* Input material *
(** The search for a node with a device type. *)
Lemma by_type_hit propval ty ns : cstr m propval ty → Z.of_nat (length ty) < 2 ^ 30 → (∀ n, n ∈ ns → n ∈ nodes root) →
  first_hit (λ offset,
    let* '(val, len) := fdt_getprop m fdt offset (s_device_type L) in
    if (val =? 0) || negb (len =? Z.of_nat (length ty) + 1) then Ret None else
    let* c := memcmp m val propval len in Ret (if c =? 0 then Some offset else None)) (map n_off ns) =
  Ret (at_node (List.find (has_type ty) ns)).
Proof.
  intros Hv Hl Hns. apply first_hit_find. intros n Hn.
  pose proof (ft_property n _ _ (Hns n Hn) (l_device_type _ _ HL) ltac:(done)) as Hp. unfold has_type.
  destruct (prop n (lit "device_type")) as [pr|]; [|by destruct Hp as [_ ->]].
  destruct Hp as (ptr & _ & Hptr & Hb & _ & _ & ->). cbn [bind]. rewrite (proj2 (Z.eqb_neq _ 0)) by done. cbn [orb].
  destruct (Z.eqb_spec (Z.of_nat (length (p_val pr))) (Z.of_nat (length ty) + 1)) as [El|El]; cbn [negb].
  - rewrite (memcmp_spec _ _ _ (p_val pr) (ty ++ [0]) _ Hb (proj1 Hv)) by (rewrite ?length_app; cbn; lia). cbn [bind].
    pose proof (byte_diff_zero (p_val pr) (ty ++ [0])) as Hd. rewrite length_app in Hd. cbn [length] in Hd. specialize (Hd ltac:(lia)).
    destruct (Z.eqb_spec (byte_diff (p_val pr) (ty ++ [0])) 0), (bool_decide_reflect (p_val pr = ty ++ [0])); naive_solver.
  - rewrite bool_decide_false; [done|]. intros E. apply El. rewrite E, length_app. cbn. lia.
Qed.

Lemma by_type_start propval ty : cstr m propval ty → Z.of_nat (length ty) < 2 ^ 30 →
  fdt_node_offset_by_prop_value m fdt (-1) (s_device_type L) propval (Z.of_nat (length ty) + 1) = Ret (at_node (List.find (has_type ty) (nodes root))).
Proof. intros. unfold fdt_node_offset_by_prop_value. rewrite ft_probe, ft_search_start. by apply by_type_hit. Qed.

Lemma by_type_next propval ty ns1 n ns2 : cstr m propval ty → Z.of_nat (length ty) < 2 ^ 30 → nodes root = ns1 ++ n :: ns2 →
  fdt_node_offset_by_prop_value m fdt (n_off n) (s_device_type L) propval (Z.of_nat (length ty) + 1) = Ret (at_node (List.find (has_type ty) ns2)).
Proof.
  intros Hv Hl E. unfold fdt_node_offset_by_prop_value. rewrite ft_probe, (ft_search ns1 n ns2) by done. apply by_type_hit; [done..|].
  intros k Hk. rewrite E. set_solver.
Qed.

* Your goal *
Beginning with the line that holds "destruct (Z.eqb_spec (byte_diff", please give again each line exactly until the records end, and include that final line.

* Solution below *
    destruct (Z.eqb_spec (byte_diff (p_val pr) (ty ++ [0])) 0), (bool_decide_reflect (p_val pr = ty ++ [0])); naive_solver.
  - rewrite bool_decide_false; [done|]. intros E. apply El. rewrite E, length_app. cbn. lia.
Qed.

Lemma by_type_start propval ty : cstr m propval ty → Z.of_nat (length ty) < 2 ^ 30 →
  fdt_node_offset_by_prop_value m fdt (-1) (s_device_type L) propval (Z.of_nat (length ty) + 1) = Ret (at_node (List.find (has_type ty) (nodes root))).
Proof. intros. unfold fdt_node_offset_by_prop_value. rewrite ft_probe, ft_search_start. by apply by_type_hit. Qed.

Lemma by_type_next propval ty ns1 n ns2 : cstr m propval ty → Z.of_nat (length ty) < 2 ^ 30 → nodes root = ns1 ++ n :: ns2 →
  fdt_node_offset_by_prop_value m fdt (n_off n) (s_device_type L) propval (Z.of_nat (length ty) + 1) = Ret (at_node (List.find (has_type ty) ns2)).
Proof.
  intros Hv Hl E. unfold fdt_node_offset_by_prop_value. rewrite ft_probe, (ft_search ns1 n ns2) by done. apply by_type_hit; [done..|].
  intros k Hk. rewrite E. set_solver.
Qed.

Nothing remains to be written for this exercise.